Physical therapy: Physical therapy is necessary in the postoperative period and should be continued on an outpatient basis if significant preoperative weakness was present. Physical therapy may also be useful in nonoperative patients for body mechanics, lower extremity flexibility, and core strengthening exercises.
Occupational therapy: Age-appropriate occupational therapy may be useful.
Pain control: NSAIDS, gabapentin for neuropathic pain. Judicious use of narcotics, primarily for immediate postoperative pain. These agents usually are not required for long-term management.
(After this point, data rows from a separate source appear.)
(** Taking a reference that may be refused. *)
Lemma live_acquire_inv sl t t' rest sl' ts :
  slot_inv sl (t :: rest) -> live_acquire sl t' = (sl', ts) -> hold t = 0%nat -> hold t' = 1%nat ->
  reporter t = 0%nat -> reporter t' = 0%nat -> stage t = 0%nat -> stage t' = 0%nat ->
  closing t = 0%nat -> closing t' = 0%nat -> (forall s, owns s t = 0%nat /\ owns s t' = 0%nat) ->
  (forall s, pending s t = 0%nat /\ pending s t' = 0%nat) -> current sl t' ->
  plain_only (flags (ev sl)) t' -> reports_done sl t' -> slot_inv sl' (ts ++ rest).
Proof.
  intros Hinv Hl H0 H1 Hr Hr' Hs Hs' Hc Hc' Ho Hp Hcu Hpl' Hd.
  unfold live_acquire, ntt_event_acquire_if_live in Hl.
  destruct (Z.eqb_spec (refs (ev sl)) 0); injection Hl as <- <-.
  - apply (inv_replace sl t [] rest Hinv); side_conditions; intros s; destruct (Ho s), (Hp s); lia.
  - apply (inv_acquire sl t t' rest Hinv); auto; try lia; intros s; destruct (Ho s), (Hp s); lia.
Qed.

(** The last reference of [ntt_event_cancel], then its return. *)
Lemma cancel_release_inv sl g rest sl1 ts1 :
  slot_inv sl (CancelRelease g :: rest) -> ntt_event_release sl = (sl1, ts1) ->
  slot_inv (emit [CancelReturned g] sl1) (ts1 ++ rest).
Proof.
  intros Hinv Hrel. pose proof (Forall_inv (i_current _ _ Hinv)) as Hcur. simpl in Hcur.
  destruct (held_in_use sl _ Hinv) as (Hu & _); [unfold total; simpl; lia|].
  assert (Hinv1 : slot_inv sl1 (ts1 ++ rest))
    by (apply (inv_release sl (CancelRelease g) [] rest sl1 ts1 Hinv); side_conditions).
  assert (Hsame : generation sl1 = generation sl /\ in_use sl1 = in_use sl).
  { unfold ntt_event_release in Hrel. repeat case_match; by injection Hrel as <- <-. }
  destruct Hsame as [Hg1 Hu1]. apply inv_emit; [done| |intros y r ->%list_elem_of_singleton; done|by repeat constructor].
  intros y ->%list_elem_of_singleton. simpl. rewrite Hg1, Hu1. split_and!; [lia|by intros _|lia|done].
Qed.

Lemma exec_inv sl t rest sl' ts :
  slot_inv sl (t :: rest) -> exec t sl = (sl', ts) -> slot_inv sl' (ts ++ rest).
Proof.
  intros Hinv Heq. pose proof (Forall_inv (i_current _ _ Hinv)) as Hcur.
  pose proof (Forall_inv (i_plain _ _ Hinv)) as Hpl.
  destruct t as [g events|g events|g [|s todo]|s g todo|g sides|g k|s g k|s g k|s g k|s g k|s g k| |s|g|g|g|g|g|g|s| | |g fl events|g events];
    cbn [exec] in Heq; simpl in Hcur, Hpl.
  - apply (live_acquire_inv _ _ _ _ _ _ Hinv Heq); side_conditions.
  - unfold live_check in Heq. injection Heq as <- <-.
    apply (inv_replace sl _ [_] rest Hinv); unfold dispatch_live;
      destruct (Z.eqb_spec (generation sl) g), (Z.eqb_spec (Z.land (flags (ev sl)) NTT_EVENT_SERIAL) 0),
        (negb (ntt_event_sides_of events (interest (ev sl)) =? 0)); side_conditions.
  - injection Heq as <- <-. apply (inv_replace sl _ [Release] rest Hinv); side_conditions.
  - injection Heq as <- <-. eapply (call_inv sl _ (PlainCall s g todo)); eauto; done.
  - injection Heq as <- <-. eapply (call_inv sl _ (Plain g todo)); eauto; done.
  - injection Heq as <- <-. by apply publish_inv.
  - by eapply deliver_inv.
  - injection Heq as <- <-. destruct (held_in_use sl _ Hinv) as (_ & Hpos & _); [unfold total; simpl; lia|].
    apply (inv_acquire sl _ (PostPush s g k) rest Hinv); auto; done || lia.
  - injection Heq as <- <-. apply (inv_replace sl _ [Deliver g k; SideTask s] rest Hinv); side_conditions.
  - injection Heq as <- <-. eapply (call_inv sl _ (ServeCall s g k)); eauto; done.
  - injection Heq as <- <-. eapply (call_inv sl _ (ServeLeave s g k)); eauto; done.
  - by eapply leave_inv.
  - apply (inv_release sl Release [] rest sl' ts Hinv); side_conditions.
  - injection Heq as <- <-. apply (inv_replace sl _ [Serve s (generation sl) []] rest Hinv); side_conditions.
  - apply (live_acquire_inv _ _ _ _ _ _ Hinv Heq); side_conditions.
  - unfold live_check in Heq. injection Heq as <- <-.
    apply (inv_replace sl _ [_] rest Hinv); destruct (Z.eqb_spec (generation sl) g); side_conditions.
  - by eapply close_inv.
  - injection Heq as <- <-. by apply del_inv.
  - destruct (ntt_event_release sl) as [sl1 ts1] eqn:Hrel. injection Heq as <- <-.
    apply (inv_release sl (CloseRelease g) [CancelRelease g] rest sl1 ts1 Hinv); side_conditions.
  - destruct (ntt_event_release sl) as [sl1 ts1] eqn:Hrel. injection Heq as <- <-.
    by eapply cancel_release_inv.
  - by eapply cancelled_inv.
  - injection Heq as <- <-. by apply finish_inv.
  - injection Heq as <- <-. by apply teardown_inv.
  - assert (Hr : slot_inv sl ([OpenAdd g events] ++ rest))
      by (apply (inv_replace sl _ [OpenAdd g events] rest Hinv); side_conditions).
    destruct (negb _); injection Heq as <- <-; [|done].
    by eapply (note_inv sl _ _ rest (WorkEnter g) g Hinv).
  - injection Heq as <- <-. eapply (note_inv sl _ [] rest (EpollAdd g events) g Hinv); try done.
    apply (inv_replace sl _ [] rest Hinv); side_conditions.
Qed.

Lemma spawn_inv sl ts t :
  slot_inv sl ts -> hold t = 0%nat -> reporter t = 0%nat -> stage t = 0%nat -> closing t = 0%nat ->
  (forall s, owns s t = 0%nat) -> current sl t -> plain_only (flags (ev sl)) t -> reports_done sl t ->
  slot_inv sl (t :: ts).
Proof.
  intros [] Hh Hr Hs Hc Ho Hcu Hpl Hd. unfold total in *.
  split; unfold total; cbn [sum_list_with]; rewrite ?Hh, ?Hr, ?Hs, ?Hc; try done; try (by constructor).
  - intros s. by rewrite Ho, <- i_owns.
  - intros s H1 H2. destruct (i_ready s H1 H2); [by left|right; lia].
Qed.

Lemma event_step_inv sl ts sl' ts' :
  event_step (sl, ts) (sl', ts') -> slot_inv sl ts -> slot_inv sl' ts'.
Proof.
  intros Hstep Hinv. inversion Hstep as [? l1 t l2 ? tn Hex|? ? g events|? ? g|? ? p events fl ? t Hu Ho]; subst.
  - assert (Hinv' : slot_inv sl (t :: l1 ++ l2))
      by (eapply slot_inv_perm; [|exact Hinv]; by rewrite Permutation_middle).
    eapply slot_inv_perm; [|exact (exec_inv _ _ _ _ _ Hinv' Hex)]. solve_Permutation.
  - by apply spawn_inv.
  - by apply spawn_inv.
  - by eapply open_inv.
Qed.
Routine plus rehabilitation: Postoperative follow up begins at 2 weeks for a wound check and to ensure that the closure does not have any CSF leak. Follow-up is also established with physical medicine and rehab and outpatient physical therapy at this time if it was not done prior to hospital discharge.
Continues as long as needed: Additional follow-up occurs 3 months postoperatively and then as needed.